La fisica quantistica ci spiega cosa significa: “Diventiamo ciò che mangiamo!”
Nutrire il corpo con alimenti salutari è il secondo passo per il raggiungimento del benessere fisico (meglio noto ai miei lettori come secondo pilastro).
Insieme alla respirazione, mangiare è la cosa più naturale del mondo. Eppure, quando si tratta di nutrirsi, molta gente è in preda alla confusione.
Bisogna aumentare il consumo di proteine o quello dei carboidrati complessi? I latticini fanno ingrassare o no? Le verdure vanno consumate cotte o crude?
Sinceramente una certa perplessità dinanzi la mole di informazioni che ad esempio potremmo trovare su Internet, è più che giustificata. Questo capita soprattutto quando le notizie sono contrastanti tra di loro.

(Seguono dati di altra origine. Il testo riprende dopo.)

(** X21. A sale that POST /sales/new_sale has returned is seen by the
    reports that follow, their storage call answered: its product line is
    one of GET /sales/categories and has an entry in
    /sales/total_revenue_by_category, and GET /sales/{product_line} lists
    the new document, unless 100 older sales of the product line fill the
    list. *)
Theorem recorded_sale_is_reported (sale s : Sale) (w : world) :
  fst (add_new_sale sale w) = Return s ->
  let w' := after (add_new_sale sale) w in
  answer_to 0 w' <> Broken ->
  (exists l, fst (get_categories w') = Return l
             /\ In (product_line sale) l)
  /\ (exists l, fst (total_revenue_by_category w') = Return l
                /\ In (product_line sale) (map fst l))
  /\ ((List.length
         (filter (fun d => String.eqb (product_line (fields d))
                             (product_line sale))
            (sales_collection w)) < 100)%nat ->
      exists l,
        fst (get_sales_for_product (product_line sale) w') = Return l
        /\ In {| sale_id := IdObject (next_ObjectId w); fields := s |} l).
Proof.
  intros R w' A. subst w'. unfold after in *.
  destruct (add_new_sale_returns sale s w R) as [-> P].
  assert (Cat : In (product_line sale)
                  (distinct_values []
                     (map product_line
                        (map fields
                           (sales_collection (snd (add_new_sale sale w))))))).
  { destruct (in_distinct_values (product_line sale)
                (map product_line
                   (map fields (sales_collection (snd (add_new_sale sale w)))))
                []) as [[] | D]; [ | exact D].
    rewrite P, !map_app. apply in_or_app. right. left. reflexivity. }
  split; [ | split].
  - unfold get_categories, try_except.
    rewrite run_sales_distinct_product_line.
    rewrite map_map in Cat.
    destruct (answer_to 0 (snd (add_new_sale sale w)));
      try (destruct A; reflexivity);
      (eexists; split; [reflexivity | exact Cat]).
  - unfold total_revenue_by_category, try_except,
      sales_revenue_by_product_line.
    rewrite run_storage_call.
    destruct (answer_to 0 (snd (add_new_sale sale w)));
      try (destruct A; reflexivity);
      unfold bind, get_world, ret; simpl fst;
      (eexists; split; [reflexivity | ]);
      rewrite map_map; simpl; rewrite map_id; exact Cat.
  - intros Few. rewrite get_sales_for_product_run.
    destruct (answer_to 0 (snd (add_new_sale sale w)));
      try (destruct A; reflexivity);
      (eexists; split; [reflexivity | ]);
      rewrite P, filter_app; simpl filter;
      cbn [fields product_line priced set_tax_5_percent set_total stamped
           set_time set_date];
      rewrite String.eqb_refl; apply in_firstn_last; exact Few.
Qed.

Lemma recorded_sale_is_reported_witness :
  exists l,
    fst (get_categories
           (after (add_new_sale (order 10 3)) (shop [soap 5] []))) = Return l
    /\ In "Soap" l.
Proof.
  assert (A : answer_to 0
                (after (add_new_sale (order 10 3)) (shop [soap 5] []))
              <> Broken) by discriminate.
  exact (proj1 (recorded_sale_is_reported (order 10 3)
                  (priced (order 10 3) (shop [soap 5] []))
                  (shop [soap 5] []) eq_refl A)).
Defined.

(** X22. The storage calls of a new sale, whatever the driver answers, are
    the lookup alone, the lookup and the update, or the lookup, the update
    and the insert, in this order and after the two readings of the clock:
    the handler never writes before it has read, never calls the store a
    fourth time, and never deletes. *)
Theorem new_sale_makes_at_most_three_calls (sale : Sale) (w : world) :
  exists calls,
    journal (snd (add_new_sale sale w)) =
    (journal w ++ Now :: Now :: map Storage calls)%list
    /\ (calls = [Call inventory find_one]
        \/ calls = [Call inventory find_one; Call inventory update_one]
        \/ calls = [Call inventory find_one; Call inventory update_one;
                    Call sales insert_one]).
Proof.
  rewrite add_new_sale_run.
  assert (J1 :
    journal (looked_up w) =
    (journal w ++ Now :: Now :: map Storage [Call inventory find_one])%list).
  { unfold looked_up. simpl. rewrite <- !app_assoc. reflexivity. }
  assert (J2 :
    journal (called (Call inventory update_one) (looked_up w)) =
    (journal w ++ Now :: Now
       :: map Storage [Call inventory find_one;
                       Call inventory update_one])%list).
  { unfold looked_up. simpl. rewrite <- !app_assoc. reflexivity. }
  assert (J3 : forall p q,
    journal (called (Call sales insert_one) (decremented p q w)) =
    (journal w ++ Now :: Now
       :: map Storage [Call inventory find_one; Call inventory update_one;
                       Call sales insert_one])%list).
  { intros. unfold decremented, looked_up. simpl. rewrite <- !app_assoc.
    reflexivity. }
  destruct (answer_to 0 w);
    try (eexists; (split; [exact J1 | left; reflexivity]));
    (destruct (stocked (product_line sale) w) as [item | ];
     [ | eexists; (split; [exact J1 | left; reflexivity])]);
    (destruct (Quantity item <? quantity sale);
     [eexists; (split; [exact J1 | left; reflexivity]) | ]);
    (destruct (Z.abs (quantity sale) <? float_limit); simpl negb; cbv iota;
     [ | eexists; (split; [exact J1 | left; reflexivity])]);
    (destruct (int64 (Quantity item - quantity sale)); simpl negb; cbv iota;
     [ | eexists; (split; [exact J1 | left; reflexivity])]);
    (destruct (answer_to 1 w);
     try (eexists; (split; [exact J2 | right; left; reflexivity])));
    cbv zeta;
    (destruct (int64 (quantity sale)); simpl negb; cbv iota;
     [ | eexists; (split; [exact J2 | right; left; reflexivity])]);
    (destruct (answer_to 2 w);
     eexists; (split; [apply J3 | right; right; reflexivity])).
Qed.

(** The loop of the low-quantity warning raises nothing but the warning of
    status 200. *)
Lemma warn_each_status (items : list InventoryDoc)
    (warning_messages : list Warning.t) (w : world) :
  status_code (fst (warn_each items warning_messages w)) = 200.
Proof.
  revert warning_messages. induction items as [ | item rest IH];
    intros warning_messages; simpl.
  - reflexivity.
  - unfold bind, InventoryErrorHandler.handle_quantity_warning.
    destruct (Quantity item <? 10); simpl; [reflexivity | apply IH].
Qed.

Lemma check_low_quantity_warning_status (w : world) :
  status_code (fst (check_low_quantity_warning w)) = 200
  \/ status_code (fst (check_low_quantity_warning w)) = 500.
Proof.
  unfold check_low_quantity_warning. rewrite run_inventory_find.
  destruct (answer_to 0 w);
    solve [right; reflexivity | left; apply warn_each_status].
Qed.

Lemma fmap_status {A B} (g : A -> B) (m : M A) (w : world) :
  status_code (fst (fmap g m w)) = status_code (fst (m w)).
Proof.
  unfold fmap, bind. destruct (m w) as [[a | e] w']; reflexivity.
Qed.

(** X23. Every response has status 200, 404 or 500, and 404 comes from
    POST /sales/new_sale alone: a handler with a generic catch raises
    nothing but the HTTPException of status 500 and detail "Internal Server
    Error", whatever went wrong inside, a missing item included. *)
Theorem statuses_of_the_routes (r : request) (w : world) :
  (status_code (fst (route r w)) = 200
   \/ status_code (fst (route r w)) = 404
   \/ status_code (fst (route r w)) = 500)
  /\ (status_code (fst (route r w)) = 404 ->
      exists sale, r = POST_sales_new_sale sale)
  /\ (generic_catch r = true ->
      forall e, fst (route r w) = Raise e ->
                e = HTTPException 500 "Internal Server Error").
Proof.
  assert (Caught : forall A B (g : A -> B) (body : M A),
    let o := fst (fmap g (try_except body handle_internal_server_error) w) in
    (status_code o = 200 \/ status_code o = 404 \/ status_code o = 500)
    /\ (status_code o = 404 -> exists sale, r = POST_sales_new_sale sale)
    /\ (forall e, o = Raise e ->
                  e = HTTPException 500 "Internal Server Error")).
  { intros A B g body o. subst o. unfold fmap, bind, try_except, ret.
    destruct (body w) as [[a | e] w']; simpl.
    - split; [left; reflexivity | split; discriminate].
    - split; [right; right; reflexivity | ].
      split; [discriminate | intros e' [= <-]; reflexivity]. }
  destruct r; simpl generic_catch; simpl route;
    try (unfold get_inventory, get_inventory_stats, get_item, add_inventory,
           update_inventory, delete_inventory, get_sales, analyze_sales,
           total_revenue_by_category, get_categories, total_sales,
           total_revenue, get_sales_for_product;
         match goal with
         | |- context [fmap ?g (try_except ?b _)] =>
             destruct (Caught _ _ g b) as (S & N & E)
         end;
         split; [exact S | split; [exact N | intros _; exact E]]).
  - (* the low-quantity warning *)
    rewrite fmap_status.
    destruct (check_low_quantity_warning_status w) as [S | S]; rewrite S.
    + split; [left; reflexivity | split; discriminate].
    + split; [right; right; reflexivity | split; discriminate].
  - (* the new sale *)
    split; [ | split; [intros _; eexists; reflexivity | discriminate]].
    rewrite fmap_status, add_new_sale_run.
    destruct (answer_to 0 w);
      try (simpl; right; right; reflexivity);
      (destruct (stocked (product_line sale) w) as [item | ];
       [ | simpl; right; left; reflexivity]);
      (destruct (Quantity item <? quantity sale);
       [simpl; right; left; reflexivity | ]);
      (destruct (Z.abs (quantity sale) <? float_limit); simpl negb; cbv iota;
       [ | simpl; right; right; reflexivity]);
      (destruct (int64 (Quantity item - quantity sale)); simpl negb;
       cbv iota; [ | simpl; right; right; reflexivity]);
      (destruct (answer_to 1 w); try (simpl; right; right; reflexivity));
      cbv zeta;
      (destruct (int64 (quantity sale)); simpl negb; cbv iota;
       [ | simpl; right; right; reflexivity]);
      (destruct (answer_to 2 w); simpl;
       [left; reflexivity | right; right; reflexivity
       | right; right; reflexivity]).
Qed.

Sulla base di ricerche degne di fiducia, sappiamo che consumando in abbondanza frutta e verdura fresca e riducendo il consumo di grassi di origine animale, aumentiamo le nostre possibilità di condurre un’esistenza più lunga e più sana.
Per riuscire a osservare una dieta capace di invertire il processo di invecchiamento occorre scegliere alimenti salutari e gradevoli.
Uno stile alimentare basa parte del suo successo nella flessibilità, in quanto qualunque regime alimentare difficile da seguire è destinato a essere abbandonato in breve tempo, a causa della mancanza di praticità.
L’ideale, sarebbe seguire uno stile alimentare che offra:
- pasti ben equilibrati dal punto di vista nutritivo
- consentire pasti soddisfacenti
- consentire pasti facili da realizzare
- pasti facilmente cucinabili da voi stessi
- pasti facilmente ottenibili anche al ristorante
La fisica quantistica ci dice che il nostro corpo è un campo di energia, trasformazione e intelligenza composto dal cibo che ingeriamo. Pensandoci bene, ora capiamo il famoso detto “siamo quello che mangiamo!”.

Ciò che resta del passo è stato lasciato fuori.